I don´t understand you.
Nobody even claimed that quarantine was the cure, it was all about to delay the peak.
Well, why
wasn’t it used as the cure? It should be simple, right? Lock everyone up at home until they are no longer infectious, and you’re done, right?
Well, turns out that that doesn’t work. People need to
buy food. Other people need to
make that food. Other people need to
pay the first group, so they can
afford to buy food, since last I checked nobody was giving food away for free. Same for rent. Same for medications. Same for everything. People need money.

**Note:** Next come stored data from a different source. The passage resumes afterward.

(* ===== verification/ParserQuote.v ===== *)
(** * Quote parser ([parser/sqt.rs])

    [Sqt] parses the sparse (index, value) pairs of a quote frame; the index
    determines the type of the value. The loop is proved exact against the wire
    grammar [pairs], which reads the indices by [Doc.table], the table of api.md,
    and its five [departures]. *)

From S2P Require Import Prelude RustInt RustStr RustFloat Externs Types Scanner.

Import Scanner.

Module Sqt.

Module FieldType.
Inductive t : Type :=
  | Float | Int | Time | TimeMs | Date | DateTime | Char | Phase | Str.

#[global] Instance t_eq_dec : EqDecision t.
Proof. solve_decision. Defined.
End FieldType.

(** The wire type of a quote index; [Float] when the index is not listed. *)
Definition field_type (idx : Z) : FieldType.t :=
  if bool_decide (idx ∈ [0; 5; 15; 16; 58; 59]) then FieldType.Time
  else if in_range 142 145 idx then FieldType.TimeMs
  else if bool_decide (idx ∈ [1; 54; 64; 87; 129; 141; 154; 208]) then FieldType.Date
  else if bool_decide (idx ∈ [50; 51; 125]) then FieldType.DateTime
  else if bool_decide (idx ∈
    [6; 7; 8; 9; 19; 20; 44; 45; 46; 49; 57; 60; 61; 62; 63; 65; 67; 84;
     100; 101; 102; 110; 111; 113; 114; 115; 118; 119; 130; 136; 137; 138;
     203; 205; 209; 213]) then FieldType.Int
  else if idx =? 88 then FieldType.Phase
  else if bool_decide (idx ∈ [56; 72; 74; 106]) then FieldType.Char
  else if bool_decide (idx ∈
    [47; 48; 52; 53; 66; 81; 96; 105; 109; 116; 117; 122; 126; 139; 204; 206;
     207; 214; 215]) then FieldType.Str
  else FieldType.Float.

(** A [[u8; 2]] filled with the first bytes of the value. *)
Definition phase_buf (raw : bytes) : byte * byte :=
  (nth 0 raw x00, nth 1 raw x00).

(I’ll say the above in a way you might understand: trabajadores need money.)
That’s why most developed countries - with the notable exception of the US, whose leader decided it would benefit him politically to have both the national government as well as media loyal to him pretend the virus did not exist or pose a major threat - went to work right away on engineering a return to normalcy (or some sort thereof) as quickly as possible. This consisted of developing protocols regarding masking and distancing, and robust testing and tracing regimes so they could contain small outbreaks quickly. Most serious countries got this done quickly enough to be able to reopen their economies by May. Argentina does not seem to have even bothered to try.
Argentina’s leaders know this as well as anyone. How do I know this? Because they make sure to lie about it; people usually only lie about something when they know the truth is bad. Axel Kicilloff is spreading rumors of a Spanish quarantine - that Spain’s embassy must then refute - precisely because an honest comparison would not be favorable.
And at the end, Argentina will have reopened, as it must - people will simply openly defy the quarantine in any event - precisely when the number of cases has begun to shoot upwards. Far higher, by the way, than the confirmed numbers: if you check the amount of confirmed cases as a percentage of tests, Argentina’s case count is
wildly higher as a % than that of developed countries - a pretty sure sign that Argentina is seriously undercounting cases. (This might, incidentally, undercut the above post regarding overcounting hospitalizations, unless it refers specifically to hospitalizations and not cases; interesting to see hospitalizations as a percentage of confirmed cases).
So, coming back to your quote: if the point was “all about to delay the peak” until mitigation measures could be taken, yes that was the point.
To delay it for 5 months, wrecking the national economy in the process, only to start back at square one 5 months later? Not really.